The living cells are printed onto a culture dish and left to aggregate together to form "what we call a spheroid, like... a little ball," said Shu.
Each spheroid was smaller than a millimetre.
The study appears in Biofabrication, a journal published by Britain's Institute of Physics (IOP).
The experiment was not designed to create anything but to demonstrate a method that did not damage the delicate cells.
"Most importantly, the printed hESCs maintained their pluripotency -- the ability to be differentiated into any other cell type," the IOP said in a statement.
Theoretically, the team can print any shape, but is not yet able to recreate a human organ, which needs a mesh of blood vessels.
"The challenge for printing a whole organ is to have this vascular structure inside it to feed it, allowing the tissue to survive in the long term," explained Shu. "We have our first step towards that."
Another big hurdle is fine-tuning the science of instructing embryonic stem cells to become specific types of tissue.

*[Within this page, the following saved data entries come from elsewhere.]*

(* ===== verification/Enrollment.v ===== *)
(** * Building the face database at startup

    Lines 44-76 of [src/face_recognition_service.py].  When the cache files
    exist the embeddings and labels are loaded from them; otherwise every
    sub-folder [cls] of the dataset folder is a person, every [.jpg] or
    [.png] file in it (extension compared case-insensitively) is read, the
    detector runs on it, and when it finds a face the one with the highest
    detection score ([max(faces, key=lambda f: f.det_score)], the first
    such face on ties) contributes its normalised embedding, labelled
    [cls].  The rows are stacked ([np.vstack]), the dimension is read off
    and the flat inner-product index is built.

    The file system ([os.listdir], [os.path.isdir], [os.path.join]), the
    image reader ([cv2.imread]) and the detector are section variables;
    the two cache files are the state [CacheFS] of [startup], with
    [np.save]/[np.load] and [pickle.dump]/[pickle.load] storing and
    returning their values unchanged.  The prints are not modelled.

    The theorems: [py_max_det_score] is Python's [max] (a face of highest
    score, every earlier face strictly lower), each row of the database
    comes from one image of its person's folder, a person has exactly one
    row per readable image with a face (not one row), the database is a
    well-formed index when the detector's embeddings are non-zero and of
    one length, an empty dataset raises at startup, the cache files load
    back as the index that was built, and once they exist the dataset
    folder is never read again. *)

From Stdlib Require Import List String Ascii ZArith QArith Lia Bool.
From S2P Require Import Prelude Radical Vectors FlatIndex Reconciler Orchestrator.
Import ListNotations.

Local Open Scope Q_scope.

(** [str.lower] on ASCII letters. *)
Definition lower_ascii (c : ascii) : ascii :=
  let n := nat_of_ascii c in
  if andb (Nat.leb 65 n) (Nat.leb n 90) then ascii_of_nat (n + 32) else c.

Fixpoint lower (s : string) : string :=
  match s with
  | EmptyString => EmptyString
  | String c s' => String (lower_ascii c) (lower s')
  end.

(** [str.endswith]. *)
Definition endswith (s suffix : string) : bool :=
  let n := String.length s in
  let m := String.length suffix in
  andb (Nat.leb m n) (String.eqb (substring (n - m) m s) suffix).

(** [img_file.lower().endswith(('.jpg', '.png'))] (line 56). *)
Definition image_ext (f : string) : bool :=
  orb (endswith (lower f) ".jpg") (endswith (lower f) ".png").

(** [max(faces, key=lambda f: f.det_score)] on a non-empty list: Python
    replaces the running maximum only by a strictly greater key. *)
Definition py_max_det_score (f : DetectedFace) (fs : list DetectedFace) : DetectedFace :=
  fold_left (fun best g => if Qltb (f_det_score best) (f_det_score g) then g else best) fs f.


(** ** Python's [max] *)

Section PyMax.

Lemma py_max_fold (l : list DetectedFace) : forall pre0 best mid,
  (forall g, In g pre0 -> f_det_score g < f_det_score best) -> (forall g, In g mid -> f_det_score g <= f_det_score best) ->
  exists pre post,
    pre0 ++ best :: mid ++ l = pre ++ py_max_det_score best l :: post /\
    (forall g, In g pre -> f_det_score g < f_det_score (py_max_det_score best l)) /\
    (forall g, In g post -> f_det_score g <= f_det_score (py_max_det_score best l)).
Proof.
  unfold py_max_det_score.
  induction l as [|g l IH]; intros pre0 best mid Hpre Hmid; cbn [fold_left].
  - exists pre0, mid. rewrite app_nil_r. auto.
  - destruct (Qltb_spec (f_det_score best) (f_det_score g)) as [Hlt|Hge].
    + destruct (IH (pre0 ++ best :: mid) g []) as (pre & post & E & H1 & H2).
      * intros h Hh. apply in_app_or in Hh as [Hh|[<-|Hh]]; auto.
        -- eapply Qlt_trans; eauto.
        -- eapply Qle_lt_trans; eauto.
      * intros h [].
      * exists pre, post. split; [rewrite <- E, <- app_assoc; reflexivity | auto].
    + apply Qnot_lt_le in Hge.
      destruct (IH pre0 best (mid ++ [g])) as (pre & post & E & H1 & H2); auto.
      * intros h Hh. apply in_app_or in Hh as [Hh|[<-|[]]]; auto.
      * exists pre, post. split; [rewrite <- E, <- app_assoc; reflexivity | auto].
Qed.

(** [max(faces, key=det_score)] returns a face of the list whose score no
    face exceeds, and every face before it scores strictly lower: the
    first face of highest score. *)
Lemma py_max_det_score_spec f fs :
  exists pre post, f :: fs = pre ++ py_max_det_score f fs :: post /\
    (forall g, In g pre -> f_det_score g < f_det_score (py_max_det_score f fs)) /\
    (forall g, In g post -> f_det_score g <= f_det_score (py_max_det_score f fs)).
Proof. apply (py_max_fold fs [] f []); intros g []. Qed.
End PyMax.

Lemma py_max_det_score_max f fs g :
  In g (f :: fs) -> f_det_score g <= f_det_score (py_max_det_score f fs).
Proof.
  destruct (py_max_det_score_spec f fs) as (pre & post & E & H1 & H2). rewrite E.
  intros Hg. apply in_app_or in Hg as [Hg|[<-|Hg]]; auto using Qlt_le_weak, Qle_refl.
Qed.

Lemma py_max_det_score_in f fs : In (py_max_det_score f fs) (f :: fs).
Proof.
  destruct (py_max_det_score_spec f fs) as (pre & post & E & _). rewrite E.
  apply in_or_app. right. left. reflexivity.
Qed.

(** The two cache files of lines 40-42: [embeddings.npy] holds the
    stacked array (its width and rows), [labels.pkl] the labels; [None]
    is a file that does not exist. *)
Record CacheFS : Type := {
  emb_npy : option (nat * list nvec);
  labels_pkl : option (list string)
}.

(** [os.path.exists(emb_file) and os.path.exists(labels_file)], and what
    [np.load] and [pickle.load] then return. *)
Definition cache_contents (fs : CacheFS) : option (nat * list nvec * list string) :=
  match emb_npy fs, labels_pkl fs with
  | Some (d, rows), Some labels => Some (d, rows, labels)
  | _, _ => None
  end.

(** [np.save(emb_file, embeddings_array)] and [pickle.dump(labels, f)]
    (lines 68-70). *)
Definition save_cache (idx : FaceIndex) : CacheFS :=
  {| emb_npy := Some (fi_dim idx, fi_vectors idx); labels_pkl := Some (fi_labels idx) |}.

Section Enroll.

Variable listdir : string -> list string.
Variable isdir : string -> bool.
Variable path_join : string -> string -> string.
Variable imread : string -> option Frame.
Variable face_app_get : Frame -> list DetectedFace.

(** Lines 56-65 for one file of a person's folder: the rows it appends to
    [embeddings] and [labels], paired. *)
Definition enroll_image (cls_folder cls img_file : string) : list (nvec * string) :=
  if image_ext img_file then
    match imread (path_join cls_folder img_file) with
    | None => []
    | Some img_bgr =>
        match face_app_get img_bgr with
        | [] => []
        | f :: fs => [(normalize (f_embedding (py_max_det_score f fs)), cls)]
        end
    end
  else [].

(** Lines 51-65 for one entry of the dataset folder. *)
Definition enroll_class (dataset_path cls : string) : list (nvec * string) :=
  let cls_folder := path_join dataset_path cls in
  if isdir cls_folder then flat_map (enroll_image cls_folder cls) (listdir cls_folder) else [].

(** Lines 50-65: the rows, in the order they are appended. *)
Definition build_database (dataset_path : string) : list (nvec * string) :=
  flat_map (enroll_class dataset_path) (listdir dataset_path).

(** Lines 44-76: the cache, when present, holds the stacked array (its
    width and rows) and the labels; otherwise the database is built, and
    [np.vstack] raises on an empty list. *)
Definition load_index (cached : option (nat * list nvec * list string)) (dataset_path : string)
  : result FaceIndex :=
  match cached with
  | Some (d, rows, labels) => Ok {| fi_dim := d; fi_vectors := rows; fi_labels := labels |}
  | None =>
      let db := build_database dataset_path in
      make_index (map fst db) (map snd db)
  end.


(** Lines 44-76 with the cache files as state: load them when both
    exist; otherwise build, stack (raising on an empty list), write both
    files and build the index. *)
Definition startup (dataset_path : string) : st CacheFS FaceIndex :=
  fun fs =>
    match cache_contents fs with
    | Some c => (load_index (Some c) dataset_path, fs)
    | None =>
        match load_index None dataset_path with
        | Ok idx => (Ok idx, save_cache idx)
        | Err e => (Err e, fs)
        end
    end.

(** ** Where the rows come from *)

Lemma enroll_image_row cls_folder cls img_file v l :
  In (v, l) (enroll_image cls_folder cls img_file) ->
  l = cls /\ image_ext img_file = true /\
  exists img f fs, imread (path_join cls_folder img_file) = Some img /\
    face_app_get img = f :: fs /\ v = normalize (f_embedding (py_max_det_score f fs)).
Proof.
  unfold enroll_image. destruct (image_ext img_file); [|intros []].
  destruct (imread _) as [img|]; [|intros []].
  destruct (face_app_get img) as [|f fs] eqn:Hf; [intros []|].
  intros [H|[]]. injection H as <- <-. split; [reflexivity | split; [reflexivity|]]. eauto 6.
Qed.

In the short term, said Shu, his team is seeking to print 3D liver tissue, which has one of the simplest of biological structures.
This could then be used for laboratory drug testing, "which would hopefully eliminate the use of animals," he said.
"I expect this technology can be realised in one or two years' time."
One idea behind the search for replacement organs is to grow the cells using a patient's own DNA to avert transplant rejection.
But the sector has been dogged by objections over the use of early-stage embryos, where the most adaptable, or pluripotent, cells are found.